Print verbatim every line starting at the one that contains "specialize (HA ltac:(lia) ltac:(lia) ltac:(lia) (S" and ending at the final line of the records; include both endpoints.
┄┄┄┄┄┄
Lemma section_answers i : 0 <= i < shnum ->
answers (symbol_at buf name i) 0 (symbol_section buf name shoff shentsize shnum i).
Proof.
intros Hi. unfold symbol_section, reject. cbv zeta. assert (0 <= i * shentsize) by nia.
destruct (Z.ltb_spec (blen buf) (shoff + i * shentsize + 40)); [done|].
destruct (rd_u32_good buf Hbuf (shoff + i * shentsize + 4)) as (ty & Ety & _); [lia..|].
destruct (rd_u32_good buf Hbuf (shoff + i * shentsize + 16)) as (so & Eso & Rso); [lia..|].
destruct (rd_u32_good buf Hbuf (shoff + i * shentsize + 20)) as (sz & Esz & Rsz); [lia..|].
destruct (rd_u32_good buf Hbuf (shoff + i * shentsize + 24)) as (l & El & Rl); [lia..|].
destruct (rd_u32_good buf Hbuf (shoff + i * shentsize + 36)) as (es & Ees & Res); [lia..|].
rewrite Ety, Eso, Esz, El, Ees. cbn [mbind outcome_bind]. apply rd_u32_field in Ety, Eso, Esz, El, Ees. unfold rng in *.
destruct (Z.eqb_spec ty 2) as [->|Hty]; cbn [negb].
2: { intros k v _ (t & (link & _ & _ & E2 & _)%symtab_fields & _). by apply Hty, (field_fun _ _ _ _ Ety E2). }
destruct (Z.ltb_spec es 16), (Z.leb_spec shnum l); cbn [orb]; try done.
destruct (Z.ltb_spec (blen buf) (so + sz)); [done|]. assert (0 <= l * shentsize) by nia.
destruct (Z.ltb_spec (blen buf) (shoff + l * shentsize + 40)); [done|].
destruct (rd_u32_good buf Hbuf (shoff + l * shentsize + 16)) as (tso & Etso & Rtso); [lia..|].
destruct (rd_u32_good buf Hbuf (shoff + l * shentsize + 20)) as (tsz & Etsz & Rtsz); [lia..|].
rewrite Etso, Etsz. cbn [mbind outcome_bind]. apply rd_u32_field in Etso, Etsz. unfold rng in *.
destruct (Z.ltb_spec (blen buf) (tso + tsz)); [done|].
assert (symtab_at buf i (mkSymTab so sz es tso tsz)) as Ht.
{ exists shoff, shentsize, shnum, l. cbn [t_off t_size t_entsize t_strings t_strsize]. split_and!; done || lia. }
pose proof (Hsizes _ _ Ht) as He. cbn in He.
pose proof (scan_answers (mkSymTab so sz es tso tsz)) as HA. cbn [t_off t_size t_entsize t_strings t_strsize] in HA.
specialize (HA ltac:(lia) ltac:(lia) ltac:(lia) (S (Z.to_nat sz)) 0). rewrite Z.mul_0_l in HA.
specialize (HA ltac:(lia) ltac:(lia) ltac:(lia) ltac:(lia) ltac:(lia)).
assert (forall k v, entry_at buf name (mkSymTab so sz es tso tsz) k v <-> symbol_at buf name i k v) as Heq.
{ intros k v. split; [by exists (mkSymTab so sz es tso tsz)|]. intros (t & Ht' & He'). by rewrite (symtab_fun _ _ _ Ht Ht'). }
destruct (scan_symbols _ _ _ _ _ _ _ _ _) as [[v|]| |]; cbn in HA |- *; [|by setoid_rewrite <- Heq|done..].
destruct HA as (k1 & ? & ? & HA). exists k1. setoid_rewrite <- Heq. done.
Qed.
┄┄┄┄┄┄
(Your response)
specialize (HA ltac:(lia) ltac:(lia) ltac:(lia) (S (Z.to_nat sz)) 0). rewrite Z.mul_0_l in HA.
specialize (HA ltac:(lia) ltac:(lia) ltac:(lia) ltac:(lia) ltac:(lia)).
assert (forall k v, entry_at buf name (mkSymTab so sz es tso tsz) k v <-> symbol_at buf name i k v) as Heq.
{ intros k v. split; [by exists (mkSymTab so sz es tso tsz)|]. intros (t & Ht' & He'). by rewrite (symtab_fun _ _ _ Ht Ht'). }
destruct (scan_symbols _ _ _ _ _ _ _ _ _) as [[v|]| |]; cbn in HA |- *; [|by setoid_rewrite <- Heq|done..].
destruct HA as (k1 & ? & ? & HA). exists k1. setoid_rewrite <- Heq. done.
Qed.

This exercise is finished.